BEGIN Provided records
Lemma mark_loop_acc (cs : list element) :
  forall (cp : Z) (acc : list element), loop cs cp acc = acc ++ loop cs cp [].
Proof.
  induction cs as [|c cs IH]; intros cp acc; simpl.
  - now rewrite app_nil_r.
  - destruct (localname (el_tag c) =? "del")%string.
    { rewrite (IH _ (acc ++ _)), (IH _ [c]). now rewrite <- List.app_assoc. }
    destruct (negb _).
    { rewrite (IH _ (acc ++ _)), (IH _ [c]). now rewrite <- List.app_assoc. }
    destruct (_ || _).
    { rewrite (IH _ (acc ++ _)), (IH _ [c]). now rewrite <- List.app_assoc. }
    destruct (_ && _).
    { rewrite (IH _ (acc ++ _)), (IH _ [_]). now rewrite <- List.app_assoc. }
    rewrite (IH _ (acc ++ _)), (IH _ (_split_for_deletion _ _ _ _ _ _ _ _ _)).
    now rewrite <- List.app_assoc.
Qed.

Lemma mark_loop_cons (c : element) (cs : list element) (cp : Z) :
  loop (c :: cs) cp [] = marked cp c ++ loop cs (cp + advance c) [].
Proof.
  simpl. unfold marked_child, advance.
  destruct (localname (el_tag c) =? "del")%string eqn:Hdel.
  { rewrite (del_tag_not_accepted c Hdel), Z.add_0_r. apply mark_loop_acc. }
  change ((localname (el_tag c) =? "r")%string
          || (localname (el_tag c) =? "ins")%string)
    with (is_accepted_segment c).
  destruct (is_accepted_segment c); simpl negb; cbv iota.
  - unfold segment_text.
    destruct (_ || _); [apply mark_loop_acc|].
    destruct (_ && _); apply mark_loop_acc.
  - rewrite Z.add_0_r. apply mark_loop_acc.
Qed.


Lemma advance_nonneg (c : element) : 0 <= advance c.
Proof. unfold advance. destruct (is_accepted_segment c); [apply len_nonneg | lia]. Qed.

Lemma accepted_length_cons_advance (c : element) (cs : list element) :
  accepted_length (c :: cs) = advance c + accepted_length cs.
Proof. apply accepted_length_cons. Qed.







End Deletion.

(** ** The insertion loop *)

Section Insertion.

Import PyStr PyStrFacts.

Variables (new_element : element) (position : Z).

Local Abbreviation loop parent cs index cp :=
  (_insert_at_position_loop parent cs index cp new_element position).










End Insertion.

(** ** Searching a string *)

Section Search.

Import PyStr PyStrFacts.








End Search.

(** ** The calls, run on a paragraph *)

Section Calls.

Import PyStr PyStrFacts.

Context {datetime : Type}.
Variable isoformat : datetime -> string.
Variable wall_clock : nat -> datetime.

Local Abbreviation insert := (insert_with_tracking isoformat wall_clock).
Local Abbreviation delete := (delete_with_tracking isoformat wall_clock).
Local Abbreviation replace := (replace_with_tracking isoformat wall_clock).





Lemma emptied_children (old : list element) :
  forall cs : list element,
    (List.length cs <= List.length old)%nat ->
    fold_left (fun cs _ => list_remove 0 cs) old cs = [].
Proof.
  induction old as [|x old IH]; intros cs Hlen; simpl in *.
  - destruct cs; [reflexivity | simpl in Hlen; lia].
  - apply IH. unfold list_remove. destruct cs; simpl in *; lia.
Qed.

Lemma appended_children (new_children : list element) :
  forall cs : list element,
    fold_left (fun cs child => cs ++ [child]) new_children cs =
      cs ++ new_children.
Proof.
  induction new_children as [|x l IH]; intros cs; simpl.
  - now rewrite app_nil_r.
  - rewrite IH. now rewrite <- List.app_assoc.
Qed.

Lemma replace_children_new (old new_children : list element) :
  replace_children old new_children = new_children.
Proof.
  unfold replace_children.
  rewrite emptied_children by lia. now rewrite appended_children.
Qed.
(** What a returned value holds. *)
Lemma plot_strategy_returned (options stocks : list L) (s_min s_max : A)
    (r : plot_result A) :
  plot_strategy payoff label pyplot options stocks s_min s_max = inr r ->
  grid r = np.linspace s_min s_max 1001 /\
  net r = map (fun s => fold_left (fun a leg => num_add a (payoff leg s))
                                  (options ++ stocks) num_zero)
              (np.linspace s_min s_max 1001) /\
  exists texts : list (list (fragment A)),
    labels label (options ++ stocks) = inr texts /\
    fig r =
    leg_lines payoff (np.linspace s_min s_max 1001) (options ++ stocks) texts ++
    [mk_line (np.linspace s_min s_max 1001) (net r) (Some [Text "Net Payoff"]);
     mk_line [num_zero; num_of_nat 1] [num_zero; num_zero] None].
Proof.
  rewrite plot_strategy_spec.
  destruct (labels label (options ++ stocks)) as [e|texts]; [discriminate|].
  destruct (pyplot _) as [e|u]; [discriminate|].
  intros H. injection H as <-. cbn [grid net fig].
  repeat split. exists texts. split; reflexivity.
Qed.

End PlotFacts.

(** ** binary64 *)

Local Open Scope float_scope.

Lemma finite_spec (x : float) :
  finite x = true ->
  (exists b : bool, Prim2SF x = S754_zero b) \/
  (exists (s : bool) (m : positive) (e : Z), Prim2SF x = S754_finite s m e).
Proof.
  unfold finite. destruct (Prim2SF x) as [b|b| |s m e]; try discriminate; intros _.
  - left. now exists b.
  - right. now exists s, m, e.
Qed.
(* ===== verification/Prelude.v ===== *)
(** * ContextLock: a verification of the authorization core

    ContextLock lets an autonomous agent move value only through a decision it does not control.  An
    agent sends a typed request to a broker; the broker resolves the agent's identity, builds the
    transaction itself, has a private policy evaluated, and signs a single-use capability only when
    the verdict is ALLOW.  Around that core, a studio composes agents into organizations with a shared
    treasury, compiles strategies into multi-step execution plans, deploys the result, and reaches the
    user's own machine through a bridge that performs bounded operations and never gives access.

    This library is a shallow embedding of the parts of [src/] that decide: pure functions are Rocq
    functions, code that changes state takes the state and returns it, code that throws returns a
    [result].  Definitions keep the source's names and its order of guards and are executable; the
    [Samples] modules run them.

    ** The files, and the code each models

    - [Prelude]: the result type and its [let*] and [throw ... when] notations, strings, [includes],
      [some], [every], [find], and the [bool_prop] automation.
    - [JsNum]: JavaScript numbers: doubles with their rounding, infinities, NaN.  [Regex]: regular expressions by
      derivatives.  [Json]: JavaScript values, [JSON.stringify], sorted-key serialization, decimal text.
      [JsonParse]: the grammar of JSON texts and [JSON.parse], with the theorem that it reads back what is
      printed.  [Scanner]: the walk over a document that looks for secrets.
    - [Policy]: [packages/policy/src/index.ts], the decision function.
    - [Network]: [packages/studio-network/src], the approved networks and the write guard ([Roles]), the
      fences each writer calls ([Fences]), the broadcast flag and burner ([Broadcast]), CRE modes and
      privacy evidence ([CreModes]).
    - [Plan]: [packages/studio-plan/src], the plan document ([Schema]), its hashes and the capability
      scope of a step ([Hash]), the execution guard and derived state ([Machine]), cross-chain arrivals
      ([Arrival]).
    - [Capability]: [packages/protocol/src/capability.ts], what a capability commits to.
    - [Broker]: [apps/broker/src] with [packages/adapters/src], the request life cycle ([States]), the
      typed adapter ([Adapters]) and request handling over the tables ([Requests]).
    - [Org]: [packages/studio-org/src], organizations ([Schema], [Validator]), the blast radius of one
      compromised agent ([Blast]), messages ([Messaging]).  [Budget]: its shared-treasury ledger.
    - [Deploy]: [packages/studio-orchestrator/src], the deployment state machine ([Machine]) and what is
      known of a sent transaction ([Receipts]).
    - [Egress]: [packages/studio-openapi/src/egress.ts], which URLs may be called.
    - [Bridge]: [packages/bridge/src], signed requests ([Protocol]) and the local daemon ([Local]).
    - [Adapters]: [packages/studio-adapters/src/core], data adapters: trust classes, manifests, the
      registry, the resolver and committed observations.
    - [Strategy]: [packages/studio-strategy/src], the strategy document ([Ir]), its units ([Units]) and
      the compiler that derives types, trust and order ([Compiler]).
    - [Events]: [packages/studio-events/src], events, redaction, the append-only store, traces.
    - [Control], [Alerts]: [packages/studio-control-plane/src], freshness, commands and the emergency
      lock; observed chain state, reconciliation and alerts.
    - [DeployPlan], [DeployApproval]: [packages/studio-deploy/src], environments, reuse, the plan, costs
      and signing; the manifest, its hash and what an approval pins.
    - [Orchestrator], [Release]: [packages/studio-orchestrator/src], the run of an approved plan and the
      activation ceremony; verification, image promotion, receipts and recovery.
    - [Runtime]: [packages/studio-runtime/src], runtime tokens ([Identity]), the four gateways
      ([Gateways]), revisions ([Revision]) and container hardening ([Hardening]).
    - [AgentRuntime]: [apps/agent-runtime/src], the runtime process: its environment, its vocabulary, its
      event cursor and its health.
    - [Studio]: [apps/studio/src], the quotas of a build ([Quota]) and the steps of its pipeline that spend
      them ([Pipeline]).
    - [Workflow]: [workflows/cre-policy/contextlock-policy/workflow.ts], the conversions of parsed JSON
      ([Conv]) and the enclave's handler ([Handler]).
    - [Blueprint]: [packages/studio-blueprint/src], values that may be unknown ([Unknown]), the document
      ([Schema]), its checks ([Validator]), its score ([Score]) and its picture ([Graph]).
    - [Simulation]: [packages/studio-simulation/src/engine.ts], the built-in scenarios ([Fixtures]) and the
      six stages of a run ([Engine]).
    - [Monitor]: [packages/studio-control-plane/src], adapter and runtime health, the revision fence, the
      live badge and the CRE panel ([AdapterHealth], [RuntimeHealth], [Fence], [Liveness], [Cre]).
    - [Reality], [Shadow]: [packages/studio-reality/src], the read-only transport ([Rpc]), market sources
      ([Sources]), assets ([Assets]) and snapshots ([Snapshot]); scenario overlays ([Overlay]), replays
      ([Replay]), local forks ([Fork]), the shadow agent ([Agent]) and its audit ([Audit]).
    - [Lab], [AttackLab]: [packages/studio-lab/src], the projected state ([Lifecycle]), revisions and their
      diff ([Revisions], [SecurityDiff]), the deploy and activation gates ([DeployGate]); security paths
      ([Path]), the attacks ([Runner]) and the safety report ([Report]).

    ** How the parts meet

    [Broker.Requests] builds its transactions with [Broker.Adapters], hashes what it asks the evaluator
    and what it signs with [Capability], and calls [Network.Fences]; the verdicts it receives are
    [Policy]'s.  [Plan.Machine] calls [Network.Fences] for every step and [Plan.Hash] for the scope a
    step must present.  [Budget] enforces at run time the limits [Org.Validator] checks, and its last
    theorem joins it with [Org.Blast].  [Bridge.Local] checks the URLs it calls with [Egress].
    [Strategy] selects its data with [Adapters] and is scanned, as events and artifacts are, by
    [Scanner].  [DeployPlan] and [DeployApproval] make the plan that [Orchestrator] runs with the state
    machine and receipts of [Deploy]; [Release] verifies the result against the manifest of
    [DeployApproval], and [Alerts] compares it later with what the chain says.  A running agent reaches
    all of this through [Runtime.Gateways], which call the fences of [Network]; [AgentRuntime] is the
    other end of those gateways.
    [Workflow] reads its policy with [JsonParse], decides with [Policy] and decodes the calldata that
    [Broker.Adapters] encodes.  [Simulation] runs [Policy] for the document of [Blueprint], and
    [Blueprint] fences its networks with [Network] and reports with [Org.Validator]'s issues.  [Monitor]
    presents its readings with [Control.Freshness].  [Reality] reads the registry of [Network] and the
    trust classes of [Adapters]; [Shadow] decides on the snapshots of [Reality], under the write guard of
    [Network].  [Lab] projects the states of [Deploy], [Monitor] and [Blueprint], and [AttackLab] puts its
    attacks to [Policy], [Network], [Reality] and [Capability].
    [Capability.AbiCodec], [Bridge.Protocol.Crypto] and [Runtime.Identity.TokenCodec] are the classes that
    state what is used of the cryptographic libraries; the theorems are proved against the classes.

    ** What the theorems show

    - Decisions: [evaluatePolicy] refines a specification of the three verdicts, is monotone in the
      amount and the market, and never masks an unauthorized agent; the write guard passes exactly on
      registered, writable networks of the claimed role, and every refusal has a truthful reason.
    - Authority: over every interleaving of broker segments a capability belongs to a request whose only
      verdict is ALLOW, is for the transaction that was evaluated, and has a nonce of its own; equal plan
      hashes mean equal executable content and equal scopes the same step of the same plan, or a
      collision is exhibited; a step runs exactly when all its conditions hold.
    - Exactly once: arrivals, idempotency keys, nonces, bridge requests and pairing codes.
    - Money: every sliding window of the ledger stays within the caps, and the blast radius shown for an
      agent bounds what it can spend.
    - Deployment: readiness only through verification, exactly when a send of unknown fate is retried, waits that end; a run
      sends only the approved calldata, each step once, and finishes when its world answers; what passes
      the approval check is what was approved, and verification passes exactly when every reading agrees.
    - Strategies and data: a compiled strategy launders no trust, types its units and is ordered; a
      requirement resolves to the best compatible adapter or to none.
    - Operation: the event log only grows, commands run once per key, the emergency lock attempts every
      step, alerts stay one per subject and close only with evidence.
    - The runtime: an accepted token was minted for this agent, deployment, image and gateway, and an
      issued one is accepted; requests stay within quota and rate; no intent is decided under a disabled
      policy; a replayed event is processed once.
    - The studio: what a build spends stays within its limits up to what calls used beyond their
      reservations, one idempotency key is one build, and the repair loop ends.
    - The workflow: what is reported is the verdict on the transaction's own calldata, nothing is approved
      without a context, and no secret leaves the enclave but through the commitment.
    - Design: a document is buildable exactly when it is sound, no wire of its picture bypasses the broker,
      a simulated execution is an authorized one, and the table of the built-in scenarios is proved.
    - The watched market: nothing but a read goes on the wire, a snapshot's hash binds what it says and it
      may be acted on exactly when it is coherent and young; a scenario changes what it names and nothing
      else; a transaction goes only to a fork whose anchor was verified, and the shadow agent never to a
      production chain.
    - The lab: authority is claimed exactly when the chain grants it and nothing forbids it, the policy is
      enabled last, a superseded runtime can do nothing, and of every attack it is said what stops it.
    - Boundaries: no URL with an unsafe address, no bridge call without a live session's permission, no
      published payload with a secret.

    Some theorems also state where the code stops short of its documentation (for instance the
    amount-insensitive risk score, thresholds that are not numbers, spellings of private IPv6 addresses, a
    recipient the policy never reads, a report hash that leaves the report out).

    ** Fuel and bounds

    [Deploy.Receipts.receiptLoop] and [finalityLoop] are loops over time: [waits_return] proves that
    [timeout / interval + 2] turns suffice when a turn takes at least the interval, and the orchestrator
    reports a wait that has not ended.  [Strategy.Compiler.settle] takes one pass per transform:
    [resolve_complete] proves that no more are needed.  [Orchestrator.Run.runSteps] takes the source's own
    bound on steps.  [JsonParse.value] takes twice the length of the text and one: [syntax_stringify]
    proves it enough for every printed value.  [Studio.Pipeline.repairLoop] runs a turn per repair the
    build has left and one: [repair_terminates].  [Egress.isPrivateFuel] is recursive on a shorter text:
    [isPrivateFuel_enough] proves that two calls suffice for every address.  [Shadow.Replay.search] takes
    the number of bits of the number of blocks and two: [resolve_terminates].  [Lab.Revisions.growAll]
    takes a turn per kind of revision and one: [markStale_spec].  Everything else is
    structural.  Amounts ([bigint]) are [Z] without bounds, as in the source; the bounds the source checks
    (2^128 in the adapter, for instance) are checked in the model.

    ** What is not modelled

    Message texts of errors and issues, only their codes and data; letter case outside ASCII.  Outside
    [Policy], [Workflow] and the cost comparisons of [Deploy], which round as [JsNum] does, numbers are taken
    for exact integers: those beyond 2^53 and, in hashed documents and bridge payloads, those that are not
    integers are not modelled.
    Cryptography, ABI encoding, URL parsing and name resolution are parameters.  A segment of the broker
    reads the clock once.  Objects are values: a caller that keeps a reference to a session or a
    permission list and changes it later is outside the model.  The Solidity contracts and the user
    interface are other languages.  In [Workflow] the documents are read with all their numbers
    and escapes; they are texts of characters up to U+00FF, and a text of the policy that has another one by
    an escape is reported as outside the model where it is kept or compared.  [Simulation]'s fixture hash is on bytes.  [Reality]'s [hash_binds] is for
    identifiers without an ampersand.  The fork provider's process and its node, and what a node or a
    source answers, are arguments.  Of an attack's differences the names of the fields are kept.

    Whole parts that are left out: the HTTP servers, databases, command lines and container or cloud
    drivers (input and output around the modelled parts); the generated project templates; the lab's other
    screens, the graphs and scenario catalogues of organizations and plans (texts and layouts for the user
    interface); telemetry; the deployment preflight, the import of OpenAPI documents with its transforms and
    response checks, the CRE scheduler, the fork service of the studio and the secret scan of the safety
    report, which decide something and have no model yet. *)

From Stdlib Require Export ZArith Lia.
From stdpp Require Export prelude gmap strings list.
From Stdlib Require Import Ascii.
END Provided records
What the exercise asks => Look above for the line with "without a context, and" and the line with "bound on steps.". Write out those two lines and all the lines between them, exactly, and no others.

Result for this task =>
      without a context, and no secret leaves the enclave but through the commitment.
    - Design: a document is buildable exactly when it is sound, no wire of its picture bypasses the broker,
      a simulated execution is an authorized one, and the table of the built-in scenarios is proved.
    - The watched market: nothing but a read goes on the wire, a snapshot's hash binds what it says and it
      may be acted on exactly when it is coherent and young; a scenario changes what it names and nothing
      else; a transaction goes only to a fork whose anchor was verified, and the shadow agent never to a
      production chain.
    - The lab: authority is claimed exactly when the chain grants it and nothing forbids it, the policy is
      enabled last, a superseded runtime can do nothing, and of every attack it is said what stops it.
    - Boundaries: no URL with an unsafe address, no bridge call without a live session's permission, no
      published payload with a secret.

    Some theorems also state where the code stops short of its documentation (for instance the
    amount-insensitive risk score, thresholds that are not numbers, spellings of private IPv6 addresses, a
    recipient the policy never reads, a report hash that leaves the report out).

    ** Fuel and bounds

    [Deploy.Receipts.receiptLoop] and [finalityLoop] are loops over time: [waits_return] proves that
    [timeout / interval + 2] turns suffice when a turn takes at least the interval, and the orchestrator
    reports a wait that has not ended.  [Strategy.Compiler.settle] takes one pass per transform:
    [resolve_complete] proves that no more are needed.  [Orchestrator.Run.runSteps] takes the source's own
    bound on steps.  [JsonParse.value] takes twice the length of the text and one: [syntax_stringify]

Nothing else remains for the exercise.